During the darkest hours of the global coronavirus pandemic, the US government spent $3 trillion to help rescue the country’s — and, to some extent, the world’s — economy. The major surge in government spending on pandemic relief programs increased the government deficit from $1.37 trillion in 2019 to $3.21 trillion in 2020. Yet, paradoxically, the ostensibly frightening increase in government debt was accompanied by an even larger increase in household net worth.
Affects Of The Increase In Government Spending
Following the accounting principle that income must equal expense, one entity’s expense is another entity’s income. When the government spends, the money doesn’t disappear. Instead, most of it ends up in the coffers of households.
And in fact, household net income went from $870 billion in 2019 to an astounding $2.52 trillion in 2020. It wasn’t a sudden burst of saving behavior by households. The unprecedented increase in government spending came hand in hand with an immense raise in income for households.
Payments to the US private sector, including direct payments to households such as the $1,200 and $1,400 pandemic relief checks that were sent to all US citizens and taxpayers comprised most of this increase in the government’s expenditures.
But even in cases where the government paid a vendor from the US non-financial business sector, a portion of that government spending ended up as employee salaries, and so eventually made its way to the household sector.
Household wealth during the pandemic improved not just by the $3 trillion injected into the economy by the government, but by a whopping $14.5 trillion.
This increase in government spending was what salvaged the US economy in the darkest hours of the pandemic. As Americans sequestered in their homes to avoid the disease, Gross Domestic Product (GDP) fell from $21.38 trillion in 2019 to $21.06 trillion in 2020.

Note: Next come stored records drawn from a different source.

(* ===== verification/CacheHeap.v ===== *)
(** The record cache with its memory: [pkg/controllers/endpointslicedns/cache.go]
    over Go slices that share backing arrays.

    [Cache] keeps the contents of a slice; here a slice is a pointer to an
    array and a length, an element is overwritten in place, and [append]
    writes into the array when it has room.  The two agree operation by operation
    ([CacheHeapSpec]), but a slice that [Lookup] handed out sees the writes. *)
From S2P Require Import Prelude GoStrings DNSLib Cache.
#[local] Open Scope string_scope.
#[local] Open Scope list_scope.

(** * Definitions *)

(** The cells that were written, of [cap] many. *)
Record backing := mkBacking { cells : list DNSCacheEntry; cap : nat }.

(** A non-nil slice; all of them start at the first cell. *)
Record goslice := mkSlice { ptr : nat; len : nat }.

Record heap := mkHeap { arrays : gmap nat backing; next : nat }.

Abbreviation hmap := (heap * gmap string goslice)%type.

Definition backing_of (h : heap) (s : goslice) : backing :=
  default (mkBacking [] 0) (arrays h !! ptr s).

(** The elements of a slice. *)
Definition read (h : heap) (s : goslice) : list DNSCacheEntry :=
  take (len s) (cells (backing_of h s)).

Definition set_cells (h : heap) (s : goslice) (l : list DNSCacheEntry) : heap :=
  mkHeap (<[ptr s := mkBacking l (cap (backing_of h s))]> (arrays h)) (next h).

(** [s[i] = e] *)
Definition write (h : heap) (s : goslice) (i : nat) (e : DNSCacheEntry) : heap :=
  set_cells h s (<[i := e]> (cells (backing_of h s))).

(** [append(s[:i], s[i+1:]...)]: the elements behind [i] move down, the last
    cell keeps its value. *)
Definition cut (h : heap) (s : goslice) (i : nat) : heap * goslice :=
  let c := cells (backing_of h s) in
  (set_cells h s (take i c ++ drop (S i) (take (len s) c) ++ drop (len s - 1) c),
   mkSlice (ptr s) (len s - 1)).

Section cache.
Context `{DNSLib}.
(** How many more cells [append] allocates than it needs. *)
Context (spare : nat → nat).

(** [append(s, e)]; [None] is the nil slice. *)
Definition append (h : heap) (s : option goslice) (e : DNSCacheEntry) : heap * goslice :=
  let fresh l := (mkHeap (<[next h := mkBacking l (length l + spare (length l))]> (arrays h))
                    (S (next h)), mkSlice (next h) (length l)) in
  match s with
  | Some s =>
      let c := cells (backing_of h s) in
      if decide (len s < cap (backing_of h s))%nat
      then (set_cells h s (take (len s) c ++ e :: drop (S (len s)) c), mkSlice (ptr s) (S (len s)))
      else fresh (read h s ++ [e])
  | None => fresh [e]
  end.

(** [DNSCache] *)
Record HeapCache := mkHeapCache {
  hc_heap : heap;
  hc_entries : option (gmap string goslice);
  hc_resourceKeyToFQDN : gomap string;
  hc_isPopulated : bool;
}.

Definition new_HeapCache : HeapCache := mkHeapCache (mkHeap ∅ 0) None None false.

Definition hc_not_initialised (d : HeapCache) : bool :=
  match hc_entries d, hc_resourceKeyToFQDN d with
  | Some _, Some _ => false
  | _, _ => true
  end.

Definition hc_map (d : HeapCache) : hmap := (hc_heap d, default ∅ (hc_entries d)).

(** [d.entries[fqdn]] as a list. *)
Definition hbucket (hm : hmap) (fqdn : string) : list DNSCacheEntry :=
  match hm.2 !! fqdn with Some s => read hm.1 s | None => [] end.

Definition hcut_at (fqdn : string) (i : nat) (hm : hmap) : hmap :=
  match hm.2 !! fqdn with
  | Some s => let '(h, s) := cut hm.1 s i in (h, <[fqdn := s]> hm.2)
  | None => hm
  end.

Definition hcut_entry (key fqdn : string) (hm : hmap) : hmap :=
  match index_of key (hbucket hm fqdn) with
  | Some i => hcut_at fqdn i hm
  | None => hm
  end.

Definition hforget_old (key fqdn : string) (keys : gmap string string) (hm : hmap) : hmap :=
  match keys !! key with
  | Some oldFQDN =>
      if decide (oldFQDN ≠ fqdn) then
        let hm := hcut_entry key oldFQDN hm in
        if decide (hbucket hm oldFQDN = []) then (hm.1, delete oldFQDN hm.2) else hm
      else hm
  | None => hm
  end.

(** The update loop of [Upsert]: in place, or by [append]. *)
Definition hput_entry (e : DNSCacheEntry) (fqdn : string) (hm : hmap) : hmap :=
  let '(h, m) := hm in
  let appended := let '(h, s) := append h (m !! fqdn) e in (h, <[fqdn := s]> m) in
  match m !! fqdn with
  | Some s =>
      match index_of (ResourceKey e) (read h s) with
      | Some i => (write h s i e, m)
      | None => appended
      end
  | None => appended
  end.

Definition hUpsert (entry : DNSCacheEntry) (d : HeapCache) : HeapCache :=
  let '(hm, keys) :=
    if hc_not_initialised d then ((hc_heap d, ∅), ∅)
    else (hc_map d, entries_of (hc_resourceKeyToFQDN d)) in
  let fqdn := CanonicalName (FQDN entry) in
  let hm := hforget_old (ResourceKey entry) fqdn keys hm in
  let '(addresses, entryFQDN) := canonicalize (Addresses entry) (FQDN entry) in
  let entry := mkDNSCacheEntry (ResourceKey entry) entryFQDN addresses in
  let hm := hput_entry entry fqdn hm in
  mkHeapCache hm.1 (Some hm.2) (Some (<[ResourceKey entry := fqdn]> keys)) (hc_isPopulated d).

Definition hDelete (fqdn : string) (d : HeapCache) : HeapCache :=
  if hc_not_initialised d then d
  else
    let hm := hc_map d in
    let fqdn := CanonicalName fqdn in
    let keys := foldl (λ m e, delete (ResourceKey e) m)
                  (entries_of (hc_resourceKeyToFQDN d)) (hbucket hm fqdn) in
    mkHeapCache hm.1 (Some (delete fqdn hm.2)) (Some keys) (hc_isPopulated d).

(** The loop of [DeleteByResourceKey] over the slice the [range] evaluated. *)
Fixpoint hdelete_loop (resourceKey fqdn : string) (i : nat) (es : list DNSCacheEntry)
    (hm : hmap) : hmap :=
  match es with
  | [] => hm
  | entry :: es =>
      if decide (ResourceKey entry = resourceKey) then hcut_at fqdn i hm
      else
        let hm := if decide (hbucket hm fqdn = []) then (hm.1, delete fqdn hm.2) else hm in
        hdelete_loop resourceKey fqdn (S i) es hm
  end.

Definition hDeleteByResourceKey (resourceKey : string) (d : HeapCache) : HeapCache :=
  if hc_not_initialised d then d
  else
    let keys := entries_of (hc_resourceKeyToFQDN d) in
    match keys !! resourceKey with
    | Some fqdnToUpdate =>
        let hm := hdelete_loop resourceKey fqdnToUpdate 0 (hbucket (hc_map d) fqdnToUpdate)
                    (hc_map d) in
        mkHeapCache hm.1 (Some hm.2) (Some (delete resourceKey keys)) (hc_isPopulated d)
    | None => d
    end.

Fixpoint hlookup_wildcard (m : gmap string goslice) (labels : list string) : option goslice :=
  match labels with
  | [] => None
  | _ :: rest =>
      match m !! wildcard_name rest with
      | Some s => Some s
      | None => hlookup_wildcard m rest
      end
  end.

(** [Lookup] returns the slice of the map itself. *)
Definition hLookup (fqdn : string) (d : HeapCache) : option goslice :=
  if hc_not_initialised d then None
  else
    let m := default ∅ (hc_entries d) in
    let fqdn := CanonicalName fqdn in
    match m !! fqdn with
    | Some s => Some s
    | None => hlookup_wildcard m (SplitDomainName fqdn)
    end.

(** [LookupByResourceKey] returns a copy of the entry. *)
Definition hLookupByResourceKey (resourceKey : string) (d : HeapCache) : option DNSCacheEntry :=
  if hc_not_initialised d then None
  else
    match entries_of (hc_resourceKeyToFQDN d) !! resourceKey with
    | Some fqdn =>
        let es := hbucket (hc_map d) fqdn in
        index_of resourceKey es ≫= λ i, es !! i
    | None => None
    end.

Definition hIsPopulated (d : HeapCache) : bool := hc_isPopulated d.

Definition hSetPopulated (d : HeapCache) : HeapCache :=
  mkHeapCache (hc_heap d) (hc_entries d) (hc_resourceKeyToFQDN d) true.

End cache.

However, COVID relief legislation and other policies enacted by the government created a flurry of activity and spending which boosted GDP to $23.32 trillion in 2021 — resulting in robust employment and taking GDP to essentially where it would have been had the pandemic never happened.
Boost In Household Wealth
That same government spending boosted household wealth during the pandemic — not just by the $3 trillion injected into the economy by the government, but by a whopping $14.5 trillion.
This was because not only did the spending of the government end up in household bank accounts, the flood of government support pushed up the value of household-owned stocks and ownership of non-corporate businesses, which together increased by $7.6 trillion, while the value of household-owned real estate increased by $3.3 trillion.

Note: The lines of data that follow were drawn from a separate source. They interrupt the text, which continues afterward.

(** Slices of different names have different arrays, which are allocated and
    as long as the slice says. *)
Record separated (hm : hmap) : Prop := {
  sep_alloc f s : hm.2 !! f = Some s → (ptr s < next hm.1)%nat;
  sep_len f s : hm.2 !! f = Some s → (len s ≤ length (cells (backing_of hm.1 s)))%nat;
  sep_ptr f g s t : hm.2 !! f = Some s → hm.2 !! g = Some t → ptr s = ptr t → f = g;
}.

Definition cache_of (d : HeapCache) : DNSCache :=
  mkDNSCache
    match hc_entries d with Some m => Some (view (hc_heap d, m)) | None => None end
    (hc_resourceKeyToFQDN d) (hc_isPopulated d).

Definition run_hop `{DNSLib} (spare : nat → nat) (op : cache_op) (d : HeapCache) : HeapCache :=
  match op with
  | OpUpsert e => hUpsert spare e d
  | OpDelete fqdn => hDelete fqdn d
  | OpDeleteByResourceKey key => hDeleteByResourceKey key d
  | OpSetPopulated => hSetPopulated d
  end.

Definition run_hops `{DNSLib} (spare : nat → nat) (ops : list cache_op) : HeapCache :=
  foldl (λ d op, run_hop spare op d) new_HeapCache ops.

(** * Lemmas *)

(** ** One slice *)

Lemma backing_set_eq h s t l :
  ptr t = ptr s → backing_of (set_cells h s l) t = mkBacking l (cap (backing_of h s)).
Proof. intros Hp. unfold backing_of at 1, set_cells. cbn. by rewrite Hp, lookup_insert_eq. Qed.

Lemma backing_set_ne h s t l : ptr t ≠ ptr s → backing_of (set_cells h s l) t = backing_of h t.
Proof. intros Hp. unfold backing_of at 1, set_cells. cbn. by rewrite lookup_insert_ne. Qed.

Lemma take_insert_lt {A : Type} (n i : nat) (x : A) l :
  (i < n)%nat → take n (<[i := x]> l) = <[i := x]> (take n l).
Proof. revert n i. induction l as [|y l IH]; intros [|n] [|i] Hi; cbn; try lia; try done. rewrite IH; [done|lia]. Qed.

Lemma read_write h s i e :
  (i < len s)%nat → read (write h s i e) s = <[i := e]> (read h s).
Proof.
  intros Hi. unfold read, write. rewrite backing_set_eq by done. cbn. by apply take_insert_lt.
Qed.

Lemma read_cut h s i :
  (i < len s)%nat → (len s ≤ length (cells (backing_of h s)))%nat →
  read (cut h s i).1 (cut h s i).2 = remove_at i (read h s).
Proof.
  intros Hi Hl. unfold read at 1, cut, remove_at, read. cbn [fst snd len ptr].
  rewrite backing_set_eq by done. cbn [cells]. set (c := cells _) in *.
  rewrite take_take. replace (i `min` len s)%nat with i by lia.
  rewrite (assoc_L (++)), take_app_le; [apply take_ge|];
    rewrite length_app, length_drop, !length_take; lia.
Qed.

(** The old slice after a cut: what was behind the entry twice at the end. *)
Lemma read_cut_stale h s i :
  (i < len s)%nat → (len s ≤ length (cells (backing_of h s)))%nat →
  read (cut h s i).1 s = remove_at i (read h s) ++ drop (len s - 1) (read h s).
Proof.
  intros Hi Hl. unfold read at 1, cut, remove_at, read. cbn [fst snd].
  rewrite backing_set_eq by done. cbn [cells]. set (c := cells _) in *.
  rewrite take_take. replace (i `min` len s)%nat with i by lia.
  rewrite (assoc_L (++)), take_app.
  assert (length (take i c ++ drop (S i) (take (len s) c)) = (len s - 1)%nat) as Hlen
    by (rewrite length_app, length_drop, !length_take; clearbody c; lia).
  rewrite Hlen, (skipn_firstn_comm (len s - 1)). rewrite take_ge by lia. done.
Qed.

Section append.
Context (spare : nat → nat).

Lemma read_append h (o : option goslice) e :
  (∀ s, o = Some s → (len s ≤ length (cells (backing_of h s)))%nat) →
  read (append spare h o e).1 (append spare h o e).2 =
    match o with Some s => read h s | None => [] end ++ [e].
Proof.
  intros Ho. unfold append. destruct o as [s|].
  - specialize (Ho s eq_refl). case_decide as Hc; unfold read at 1; cbn [fst snd len ptr].
    + rewrite backing_set_eq by done. cbn [cells].
      rewrite cons_middle, (assoc_L (++)), take_app_le by (rewrite length_app, length_take; cbn; lia).
      rewrite take_ge; [done|]. rewrite length_app, length_take. cbn. lia.
    + unfold backing_of at 1. cbn [arrays ptr]. rewrite lookup_insert_eq. cbn [default from_option id cells].
      by rewrite take_ge.
  - unfold read, backing_of. cbn. by rewrite lookup_insert_eq.
Qed.
End append.

(** ** Maps of slices *)

Lemma hbucket_view hm f : hbucket hm f = bucket (view hm) f.
Proof. unfold hbucket, bucket, view. rewrite lookup_fmap. by destruct (hm.2 !! f). Qed.

(** A change of one slice's array: the other names read what they read. *)
Record touches (hm hm' : hmap) (f : string) (s' : goslice) : Prop := {
  touch_next : (next hm.1 ≤ next hm'.1)%nat;
  touch_entry : hm'.2 = <[f := s']> hm.2;
  touch_alloc : (ptr s' < next hm'.1)%nat;
  touch_len : (len s' ≤ length (cells (backing_of hm'.1 s')))%nat;
  touch_ptr : hm.2 !! f = None ∨ (∃ s, hm.2 !! f = Some s ∧ ptr s' = ptr s) ∨ (next hm.1 ≤ ptr s')%nat;
  touch_fresh : hm.2 !! f = None → (next hm.1 ≤ ptr s')%nat;
  touch_other p : p ≠ ptr s' → (p < next hm.1)%nat → arrays hm'.1 !! p = arrays hm.1 !! p;
}.

Lemma touches_other hm hm' f s' g t :
  separated hm → touches hm hm' f s' → g ≠ f → hm.2 !! g = Some t →
  ptr t ≠ ptr s' ∧ backing_of hm'.1 t = backing_of hm.1 t.
Proof.
  intros Hsep Ht Hg Hgt. pose proof (sep_alloc _ Hsep _ _ Hgt) as Hal.
  assert (ptr t ≠ ptr s') as Hne.
  { destruct (touch_ptr _ _ _ _ Ht) as [Hn|[(s & Hs & Hp)|Hp]].
    - pose proof (touch_fresh _ _ _ _ Ht Hn). lia.
    - rewrite Hp. intros Heq. apply Hg. by eapply (sep_ptr _ Hsep).
    - lia. }
  split; [done|]. unfold backing_of. by rewrite (touch_other _ _ _ _ Ht).
Qed.

Lemma touches_view hm hm' f s' :
  separated hm → touches hm hm' f s' →
  view hm' = <[f := read hm'.1 s']> (view hm) ∧ separated hm'.
Proof.
  intros Hsep Ht. split.
  - apply map_eq. intros g. unfold view. rewrite (touch_entry _ _ _ _ Ht), lookup_insert, !lookup_fmap.
    rewrite lookup_insert. case_decide as Hg; [done|].
    destruct (hm.2 !! g) as [t|] eqn:Hgt; [|done]. cbn. f_equal. unfold read.
    by destruct (touches_other hm hm' f s' g t) as [_ ->].
  - split.
    + intros g t. rewrite (touch_entry _ _ _ _ Ht). intros [[<- <-]|[Hg Hgt]]%lookup_insert_Some.
      * apply Ht.
      * pose proof (sep_alloc _ Hsep _ _ Hgt). pose proof (touch_next _ _ _ _ Ht). lia.
    + intros g t. rewrite (touch_entry _ _ _ _ Ht). intros [[<- <-]|[Hg Hgt]]%lookup_insert_Some.
      * apply Ht.
      * destruct (touches_other hm hm' f s' g t) as [_ ->]; [done..|]. by eapply sep_len.
    + intros g g' t t'. rewrite (touch_entry _ _ _ _ Ht).
      intros [[<- <-]|[Hg Hgt]]%lookup_insert_Some [[<- <-]|[Hg' Hgt']]%lookup_insert_Some Hp; [done|..].
      * by destruct (touches_other hm hm' f s' g' t').
      * by destruct (touches_other hm hm' f s' g t).
      * by eapply (sep_ptr _ Hsep).
Qed.

Lemma separated_delete h m f : separated (h, m) → separated (h, delete f m).
Proof.
  intros [H1 H2 H3]. split; cbn in *.
  - by intros g s [_ Hs]%lookup_delete_Some; eapply H1.
  - by intros g s [_ Hs]%lookup_delete_Some; eapply H2.
  - by intros g g' s t [_ Hs]%lookup_delete_Some [_ Ht]%lookup_delete_Some; eapply H3.
Qed.

Lemma view_delete h m f : view (h, delete f m) = delete f (view (h, m)).
Proof. unfold view. cbn. apply fmap_delete. Qed.

(** ** The loops *)

Lemma hcut_at_view f i hm :
  separated hm → (i < length (hbucket hm f))%nat →
  view (hcut_at f i hm) = <[f := remove_at i (bucket (view hm) f)]> (view hm) ∧
  separated (hcut_at f i hm).
Proof.
  intros Hsep Hi. destruct hm as [h m]. rewrite <-hbucket_view. unfold hcut_at, hbucket in *.
  cbn [fst snd] in *. destruct (m !! f) as [s|] eqn:Hs; [|cbn in Hi; lia].
  pose proof (sep_len _ Hsep _ _ Hs) as Hl. cbn [fst] in Hl.
  assert (i < len s)%nat as Hi' by (unfold read in Hi; rewrite length_take in Hi; lia).
  destruct (touches_view (h, m) ((cut h s i).1, <[f := (cut h s i).2]> m) f (cut h s i).2) as [Hv Hsep'];
    [done| |].
  - split; cbn [fst snd]; try done.
    + by apply (sep_alloc _ Hsep f s).
    + unfold cut. cbn [fst snd len ptr]. rewrite backing_set_eq by done. cbn [cells].
      rewrite !length_app, !length_drop, !length_take. lia.
    + right. left. by exists s.
    + by rewrite Hs.
    + intros p Hp _. cbn in Hp |- *. by rewrite lookup_insert_ne.
  - unfold cut at 1. cbn. split; [|done]. rewrite <-(read_cut h s i) by done. exact Hv.
Qed.

Lemma index_of_lt key es i : index_of key es = Some i → (i < length es)%nat.
Proof. intros (e & He & _)%index_of_Some. by eapply lookup_lt_Some. Qed.

Lemma hcut_entry_view key f hm :
  separated hm →
  view (hcut_entry key f hm) = cut_entry key f (view hm) ∧ separated (hcut_entry key f hm).
Proof.
  intros Hsep. unfold hcut_entry, cut_entry. rewrite <-hbucket_view.
  destruct (index_of key (hbucket hm f)) as [i|] eqn:Hi; [|done].
  apply index_of_lt in Hi. rewrite hbucket_view. by apply hcut_at_view.
Qed.

Lemma hforget_old_view key f K hm :
  separated hm →
  view (hforget_old key f K hm) = forget_old key f K (view hm) ∧ separated (hforget_old key f K hm).
Proof.
  intros Hsep. unfold hforget_old, forget_old. destruct (K !! key) as [old|]; [|done].
  case_decide; [|done]. destruct (hcut_entry_view key old hm Hsep) as [Hv Hsep'].
  rewrite hbucket_view, Hv. destruct (hcut_entry key old hm) as [h m]. cbn [fst snd].
  case_decide; [|done]. split; [by rewrite view_delete, Hv|by apply separated_delete].
Qed.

Why did stocks and real estate go up during this period at a time when government debt was rising? While real estate and stock values can often be volatile and can change dramatically, over the long term it is the increase in debt itself that tends to lift the value of both of these asset types. The flood of US government and Federal Reserve support during the pandemic primed the pump for a surge in stock and real estate prices.
Now, as pandemic-related government spending abates, we’re likely to see a dollar-for-dollar reduction in GDP. That’s one of the key reasons for the predictions of an economic slowdown — or even a recession — over the medium term, although that will likely be at least partly offset by a pick up in private sector lending.
Our post-pandemic economic challenge has been made all the more complicated by a painful bout of inflation, which reached 9 percent, caused primarily by the COVID-based decimation of supply chains and the impact of the Ukraine War on commodity prices.
Though it has a ways to go before it reattains the 2 percent level desired by the Fed, it never reached the excruciating 15 percent level of the 1970s, and has recently eased back down to 5 percent, with a reasonable hope that it will continue to improve over than next one to two years.
So, fast, large-scale, and decisive action by our government meant that we avoided the sort of economic depression that could easily have resulted from one of the greatest crises our nation has yet faced, and that government action even boosted household wealth.
But the pullback of that government support now means that the most probable economic scenario over the immediate term is a combination of generally favorable employment, moderating growth, and inflation levels that remain below the recent 9 percent peak.